Seq $ (x_n) $ has an accumulation point in $ A $.

Suppose not. So for every $ y \in A $ there is a $ \delta_y > 0 $ such that $ x_n \in B(y, \delta_y) $ for only finitely many $ n $. Now open cover $ \{ B(y, \delta_y) : y \in A \} $ of $ A $ has a finite subcover $ \{ B(y_1, \delta_{y_1}), \ldots, B(y_k, \delta_{y_k}) \} $. But there are only finitely many indices $ n $ such that $ x_n \in B(y_1, \delta_{y_1}) \cup \ldots \cup B(y_k, \delta_{y_k}) $, a contradiction.

Answer 2

Maybe you are unclear for the definitions of the compactness and countably compactness.

1. compactness = for any open cover, there is a finite open subcover which covers the whole space.
2. countably compactness = for any countable open cover, there is a finite open subcover which covers the whole space.

By your proof we only see that every sequentially compact space is countably compact, which you can see the Theorem 3.10.30 of the Engelking's book:) However not every sequentially compact space is compact.

---

For example, the topological space $\omega_1$ with the order topology is a sequentially compact space but not a compact space. In the first countable space (in fact, it's only need sequential space), sequentially compace = countably compact. As we know, the space is a first countable space and countably compact, therefore, it is a sequentially compact. But, it is not a compact space:)

---

By your method ( we use it much as a topologist ), the sequence your obtained is a closed discrete subspace. It hasn't a cluster point:) So it's a contradiction with sequential compactness.

Answer 3

In addition to the condition that metrizability ensures the equivalence between sequential compactness and compactness, there is another sufficient condition: the space being second countable and Hausdorff. It is important to note that metrizability is equivalent to the combination of paracompactness, the Hausdorff property, and local metrizability. In other words, if we eliminate local metrizability and strengthen paracompactness to second countability, the equivalence between sequential compactness and compactness is still preserved.
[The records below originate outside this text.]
Definition Next : ST ScriptErr ScriptTokenizer bool := λ t,
  if Done t then Ok (false, t)
  else
    let t := set_pos t (i32 (t_opcodePos t + 1)) in
    b ← go_index (t_script t) (t_offset t);
    let op := opcode_at b in
    if op_length op =? 1 then Ok (true, advance t 1 op None)
    else if 1 <? op_length op then
      script ← go_slice (t_script t) (t_offset t) (zlen (t_script t));
      if zlen script <? op_length op
      then Ok (false, set_err t (scriptError ErrMalformedPush))
      else
        data ← go_slice script 1 (op_length op);
        Ok (true, advance t (i32 (op_length op)) op (Some data))
    else if op_length op <? 0 then
      script ← go_slice (t_script t) (i32 (t_offset t + 1)) (zlen (t_script t));
      if zlen script <? - op_length op
      then Ok (false, set_err t (scriptError ErrMalformedPush))
      else
        len ← go_slice script 0 (- op_length op);
        if bool_decide (op_length op ∈ [-1; -2; -4]) then
          let dataLen := i32 (le_get len) in
          script ← go_slice script (- op_length op) (zlen script);
          if (i32 (zlen script) <? dataLen) || (dataLen <? 0)
          then Ok (false, set_err t (scriptError ErrMalformedPush))
          else
            data ← go_slice script 0 dataLen;
            Ok (true, advance t (1 + i32 (- op_length op) + dataLen) op (Some data))
        else Ok (false, set_err t (scriptError ErrMalformedPush))
    else Panic.

(** [for tokenizer.Next() { body }]: the body continues with new values of the
    variables it updates, or returns from the enclosing function. *)
Section for_next.
Context {A R : Type} (body : ScriptTokenizer → A → result ScriptErr (A + R)).

Fixpoint for_next_loop (fuel : nat) (acc : A) (t : ScriptTokenizer)
    : result ScriptErr ((A * ScriptTokenizer) + R) :=
  match fuel with
  | O => Panic
  | S fuel =>
      '(more, t') ← Next t;
      if (more : bool) then
        r ← body t' acc;
        match r with
        | inl acc' => for_next_loop fuel acc' t'
        | inr v => Ok (inr v)
        end
      else Ok (inl (acc, t'))
  end.

(** An opcode takes at least a byte of the script. *)
Definition for_next (acc : A) (t : ScriptTokenizer) : result ScriptErr ((A * ScriptTokenizer) + R) :=
  for_next_loop (S (length (t_script t))) acc t.
End for_next.

(** ** Helpers on whole scripts *)

Definition checkScriptParses (scriptVersion : Z) (script : bytes)
    : result ScriptErr (option ScriptErr) :=
  r ← for_next (R := Empty_set) (λ _ _, Ok (inl ())) () (MakeScriptTokenizer scriptVersion script);
  match r with inl (_, t) => Ok (Err t) | inr v => match (v : Empty_set) with end end.

Definition IsPushOnlyScript (script : bytes) : result ScriptErr bool :=
  r ← for_next (λ t _, op ← Opcode t; Ok (if OP_16 <? op then inr false else inl ())) ()
    (MakeScriptTokenizer 0 script);
  match r with inl (_, t) => Ok (bool_decide (Err t = None)) | inr v => Ok v end.

Definition ScriptHasOpSuccess (witnessScript : bytes) : result ScriptErr bool :=
  r ← for_next (λ t _, op ← Opcode t;
                  Ok (if bool_decide (op ∈ successOpcodes) then inr true else inl ())) ()
    (MakeScriptTokenizer 0 witnessScript);
  match r with inl _ => Ok false | inr v => Ok v end.

(** [PushedData]: a nil entry is a push of no bytes. *)
Definition PushedData (script : bytes) : result ScriptErr (list bytes) :=
  r ← for_next (R := Empty_set)
    (λ t data,
       match t_data t with
       | Some d => Ok (inl (data ++ [d]))
       | None => op ← Opcode t; Ok (inl (if op =? OP_0 then data ++ [[]] else data))
       end) [] (MakeScriptTokenizer 0 script);
  match r with
  | inl (data, t) => match Err t with Some e => Fail e | None => Ok data end
  | inr v => match (v : Empty_set) with end
  end.

(** ** Reference grammar

    A token is an opcode of the table with the data its length prescribes. *)
Record token := mkToken { tk_op : byte; tk_data : option bytes }.

Definition tk_opcode (tk : token) : opcode := opcode_at (tk_op tk).

Definition wf_token (tk : token) : Prop :=
  let len := op_length (tk_opcode tk) in
  match tk_data tk with
  | None => len = 1
  | Some d =>
      len ≠ 1 ∧
      (1 < len → zlen d = len - 1) ∧
      (len < 0 → zlen d < 256 ^ (- len) ∧ zlen d < 2 ^ 31)
  end.

#[global] Instance wf_token_dec tk : Decision (wf_token tk).
Proof. unfold wf_token. destruct (tk_data tk); apply _. Defined.

(** What a token looks like in a script. *)
Definition tk_bytes (tk : token) : bytes :=
  let len := op_length (tk_opcode tk) in
  match tk_data tk with
  | None => [tk_op tk]
  | Some d => tk_op tk :: (if len <? 0 then le_put (Z.to_nat (- len)) (zlen d) else []) ++ d
  end.

Definition script_of (tks : list token) : bytes := concat (map tk_bytes tks).

(** The tokenizer after the tokens of [pre], [pos] opcodes into the script. *)
Definition tok_at (script : bytes) (pre : bytes) (pos : Z) (last : option token)
    : ScriptTokenizer :=
  mkTokenizer script 0 (zlen pre) pos (tk_opcode <$> last)
    (match last with Some tk => tk_data tk | None => None end) None.

(** Scripts whose length an [int32] holds. *)
Definition script_ok (script : bytes) : Prop := zlen script < 2 ^ 31.

Lemma tk_bytes_nonempty tk : 0 < zlen (tk_bytes tk).
Proof. unfold tk_bytes. destruct (tk_data tk); rewrite zlen_cons; unfold zlen; lia. Qed.

Lemma opcode_cases b :
  let len := op_length (opcode_at b) in
  len = 1 ∨ 1 < len <= 76 ∨ (len = -1 ∨ len = -2 ∨ len = -4).
Proof. pose proof (opcode_at_length b). cbv zeta. lia. Qed.

(** ** [Next] yields the next token *)

Lemma i32_le_get_neg k lenb n :
  zlen lenb = k → k <= 4 → 0 <= n < 2 ^ 31 →
  (n <? i32 (le_get lenb)) || (i32 (le_get lenb) <? 0) = (n <? le_get lenb).
Proof.
  intros Hk H4 Hn. pose proof (le_get_bound lenb) as Hb.
  assert (256 ^ Z.of_nat (length lenb) <= 2 ^ 32).
  { change (2 ^ 32) with (256 ^ 4). apply Z.pow_le_mono_r; unfold zlen in *; lia. }
  destruct (decide (le_get lenb < 2 ^ 31)) as [Hs|Hs].
  - rewrite i32_small by (unfold is_i32; lia). rewrite (proj2 (Z.ltb_ge _ 0)) by lia.
    apply orb_false_r.
  - assert (i32 (le_get lenb) < 0) as Hneg.
    { unfold i32. rewrite <-(Z.mod_add _ (-1)), Z.mod_small by lia. lia. }
    rewrite (proj2 (Z.ltb_lt _ 0)), orb_true_r by done. symmetry. apply Z.ltb_lt. lia.
Qed.

(** The three outcomes of [Next] on a tokenizer with [rest] left. *)
Inductive next_outcome (t : ScriptTokenizer) (pre rest : bytes) (pos : Z)
    : bool * ScriptTokenizer → Prop :=
| next_end : rest = [] → next_outcome t pre rest pos (false, t)
| next_token tk rest' :
    wf_token tk → rest = tk_bytes tk ++ rest' →
    next_outcome t pre rest pos
      (true, tok_at (t_script t) (pre ++ tk_bytes tk) (pos + 1) (Some tk))
| next_malformed :
    (∀ tk rest', wf_token tk → rest ≠ tk_bytes tk ++ rest') → rest ≠ [] →
    next_outcome t pre rest pos
      (false, set_err (set_pos t (pos + 1)) (scriptError ErrMalformedPush)).

Lemma advance_at script pre pos op0 data0 n b data :
  script_ok script → 0 <= n → zlen pre + n <= zlen script →
  zlen (tk_bytes (mkToken b data)) = n →
  advance (mkTokenizer script 0 (zlen pre) pos op0 data0 None) n (opcode_at b) data =
  tok_at script (pre ++ tk_bytes (mkToken b data)) pos (Some (mkToken b data)).
Proof.
  unfold script_ok. intros Hok Hn Hs Hl. unfold advance, tok_at. cbn.
  pose proof (zlen_nonneg pre). rewrite zlen_app, Hl.
  by rewrite i32_small by (unfold is_i32; lia).
Qed.

Lemma Next_fixed script pre b body pos last :
  script = pre ++ b :: body → script_ok script →
  1 < op_length (opcode_at b) <= 76 →
  ∃ out, next_outcome (tok_at script pre pos last) pre (b :: body) pos out ∧
  (script' ← go_slice script (zlen pre) (zlen script);
   if zlen script' <? op_length (opcode_at b)
   then Ok (false, set_err (set_pos (tok_at script pre pos last) (pos + 1))
                     (scriptError ErrMalformedPush))
   else
     data ← go_slice script' 1 (op_length (opcode_at b));
     Ok (true, advance (set_pos (tok_at script pre pos last) (pos + 1))
                 (i32 (op_length (opcode_at b))) (opcode_at b) (Some data)))
  = Ok out (E := ScriptErr).
Proof.
  intros Hscript Hok Hlen. remember (op_length (opcode_at b)) as len eqn:Elen.
  assert (go_slice (E:=ScriptErr) script (zlen pre) (zlen script) = Ok (b :: body)) as ->.
  { rewrite Hscript. apply go_slice_tail; len_solve. }
  cbn [mbind result_bind].
  destruct (Z.ltb_spec (zlen (b :: body)) len) as [Hlt|Hge].
  - eexists. split; [|done]. constructor; [|done].
    intros [b' data'] rest' Hwf Heq. unfold wf_token, tk_opcode in Hwf. unfold tk_bytes, tk_opcode in Heq.
    cbn [tk_op tk_data] in *.
    destruct data' as [d|]; injection Heq as Hb Heq; subst b'; rewrite <-Elen in *; [|lia].
    rewrite (proj2 (Z.ltb_ge len 0)) in Heq by lia. cbn [app] in Heq. subst body.
    destruct Hwf as (_ & Hd & _). specialize (Hd ltac:(lia)). len_solve.
  - destruct (split_at body (len - 1)) as (d & rest' & -> & Hd).
    { rewrite zlen_cons in Hge. lia. }
    change (b :: d ++ rest') with ([b] ++ d ++ rest').
    rewrite go_slice_at by len_solve. cbn [mbind result_bind].
    rewrite i32_small by (unfold is_i32; lia).
    assert (tk_bytes (mkToken b (Some d)) = b :: d) as Htk.
    { unfold tk_bytes, tk_opcode. cbn [tk_op tk_data]. rewrite <-Elen.
      by rewrite (proj2 (Z.ltb_ge len 0)) by lia. }
    eexists. split; [apply (next_token _ _ _ _ (mkToken b (Some d)) rest')|].
    + unfold wf_token, tk_opcode. cbn [tk_op tk_data]. rewrite <-Elen. split_and!; lia.
    + by rewrite Htk.
    + f_equal. f_equal. apply advance_at; rewrite ?Htk; unfold tok_at; cbn [t_script];
        subst script; unfold script_ok in *; len_solve.
Qed.

Lemma Next_pushdata script pre b body pos last :
  script = pre ++ b :: body → script_ok script →
  op_length (opcode_at b) ∈ [-1; -2; -4] →
  let t := set_pos (tok_at script pre pos last) (pos + 1) in
  let len := op_length (opcode_at b) in
  ∃ out, next_outcome (tok_at script pre pos last) pre (b :: body) pos out ∧
  (script' ← go_slice script (i32 (zlen pre + 1)) (zlen script);
   if zlen script' <? - len then Ok (false, set_err t (scriptError ErrMalformedPush))
   else
     lenb ← go_slice script' 0 (- len);
     if bool_decide (len ∈ [-1; -2; -4]) then
       let dataLen := i32 (le_get lenb) in
       script'' ← go_slice script' (- len) (zlen script');
       if (i32 (zlen script'') <? dataLen) || (dataLen <? 0)
       then Ok (false, set_err t (scriptError ErrMalformedPush))
       else
         data ← go_slice script'' 0 dataLen;
         Ok (true, advance t (1 + i32 (- len) + dataLen) (opcode_at b) (Some data))
     else Ok (false, set_err t (scriptError ErrMalformedPush))) = Ok out (E := ScriptErr).
Proof.
  intros Hscript Hok Hin. cbv zeta. rewrite (bool_decide_eq_true_2 _ Hin).
  remember (op_length (opcode_at b)) as len eqn:Elen.
  assert (len = -1 ∨ len = -2 ∨ len = -4) as Hlen
    by (clear -Hin; repeat (apply elem_of_cons in Hin as [->|Hin]; [by auto|]);
        by apply elem_of_nil in Hin). clear Hin.
  unfold script_ok in Hok.
  assert (zlen pre + 1 + zlen body < 2 ^ 31) as Hok' by (subst script; len_solve).
  pose proof (zlen_nonneg pre). pose proof (zlen_nonneg body).
  rewrite (i32_small (zlen pre + 1)) by (unfold is_i32; lia).
  assert (go_slice (E:=ScriptErr) script (zlen pre + 1) (zlen script) = Ok body) as ->.
  { rewrite Hscript. change (pre ++ b :: body) with (pre ++ [b] ++ body).
    rewrite (assoc_L (++)). apply go_slice_tail; len_solve. }
  cbn [mbind result_bind].
  assert (∀ lenb rest tk rest', wf_token tk → body = lenb ++ rest → zlen lenb = - len →
    b :: body = tk_bytes tk ++ rest' → zlen rest >= le_get lenb) as Hparse.
  { intros lenb rest [b' [d|]] rest' Hwf Hbody Hl Heq; unfold wf_token, tk_opcode in Hwf;
      unfold tk_bytes, tk_opcode in Heq; cbn [tk_op tk_data] in *;
      injection Heq as Hb Heq; subst b'; rewrite <-Elen in *; [|lia].
    rewrite (proj2 (Z.ltb_lt len 0)), Hbody, <-(assoc_L (++)) in Heq by lia.
    apply app_inj_1 in Heq as [-> ->].
    - rewrite le_get_put, Z.mod_small; [len_solve|]. rewrite Z2Nat.id by lia.
      split; [apply zlen_nonneg|lia].
    - rewrite length_le_put. unfold zlen in Hl. lia. }
  destruct (Z.ltb_spec (zlen body) (- len)) as [Hlt|Hge].
  - eexists. split; [|done]. constructor; [|done].
    intros [b' [d|]] rest' Hwf Heq; unfold wf_token, tk_opcode in Hwf;
      unfold tk_bytes, tk_opcode in Heq; cbn [tk_op tk_data] in *;
      injection Heq as Hb Heq; subst b'; rewrite <-Elen in *; [|lia].
    rewrite (proj2 (Z.ltb_lt len 0)) in Heq by lia. rewrite Heq, !zlen_app, zlen_le_put in Hlt.
    pose proof (zlen_nonneg d). pose proof (zlen_nonneg rest'). lia.
  - destruct (split_at body (- len)) as (lenb & rest & Hbody & Hl); [lia|].
    assert (go_slice (E:=ScriptErr) body 0 (- len) = Ok lenb) as ->
      by (rewrite Hbody; by apply go_slice_prefix).
    cbn [mbind result_bind].
    assert (go_slice (E:=ScriptErr) body (- len) (zlen body) = Ok rest) as ->
      by (rewrite Hbody; apply go_slice_tail; len_solve).
    cbn [mbind result_bind].
    assert (zlen rest <= zlen body) by (rewrite Hbody; len_solve).
    pose proof (zlen_nonneg rest).
    rewrite (i32_small (zlen rest)) by (unfold is_i32; lia).
    rewrite (i32_le_get_neg (- len)) by lia.
    destruct (Z.ltb_spec (zlen rest) (le_get lenb)) as [Hlt|Hge'].
    + eexists. split; [|done]. constructor; [|done].
      intros tk rest' Hwf Heq. specialize (Hparse lenb rest tk rest' Hwf Hbody Hl Heq). lia.
    + pose proof (le_get_bound lenb) as Hlb.
      rewrite (i32_small (le_get lenb)), (i32_small (- len)) by (unfold is_i32; lia).
      destruct (split_at rest (le_get lenb)) as (d & rest' & -> & Hd); [lia|].
      rewrite go_slice_prefix by done. cbn [mbind result_bind].
      assert (tk_bytes (mkToken b (Some d)) = b :: lenb ++ d) as Htk.
      { unfold tk_bytes, tk_opcode. cbn [tk_op tk_data]. rewrite <-Elen.
        rewrite (proj2 (Z.ltb_lt len 0)) by lia. f_equal. f_equal.
        rewrite Hd. replace (Z.to_nat (- len)) with (length lenb) by (unfold zlen in Hl; lia).
        apply le_put_get. }
      eexists. split; [apply (next_token _ _ _ _ (mkToken b (Some d)) rest')|].
      * unfold wf_token, tk_opcode. cbn [tk_op tk_data]. rewrite <-Elen.
        split_and!; [lia|lia|]. intros _. rewrite Hd.
        replace (- len) with (Z.of_nat (length lenb)) by (unfold zlen in Hl; lia).
        split; [apply Hlb|lia].
      * rewrite Htk, Hbody. by app_norm.
      * f_equal. f_equal. rewrite <-Hl, <-Hd. apply advance_at; rewrite ?Htk; unfold tok_at;
          cbn [t_script]; clear Hparse; subst script body; unfold script_ok; len_solve.
Qed.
To prove, let a countable basis for the topology be denoted by $\{V_i\}_{i \in \mathbb{N}}$, and let $\{W_\alpha\}_{\alpha \in J}$ be an open cover of the space $X$. For each point $x \in X$, there exist corresponding elements $V_{i_x}$ from the basis and $W_{\alpha_x}$ from the open cover such that $x \in V_{i_x} \subseteq W_{\alpha_x}$. Clearly, the set $\{V_{i_x}\}_{x \in X}$ forms a countable open cover of $X$ that refines the original open cover.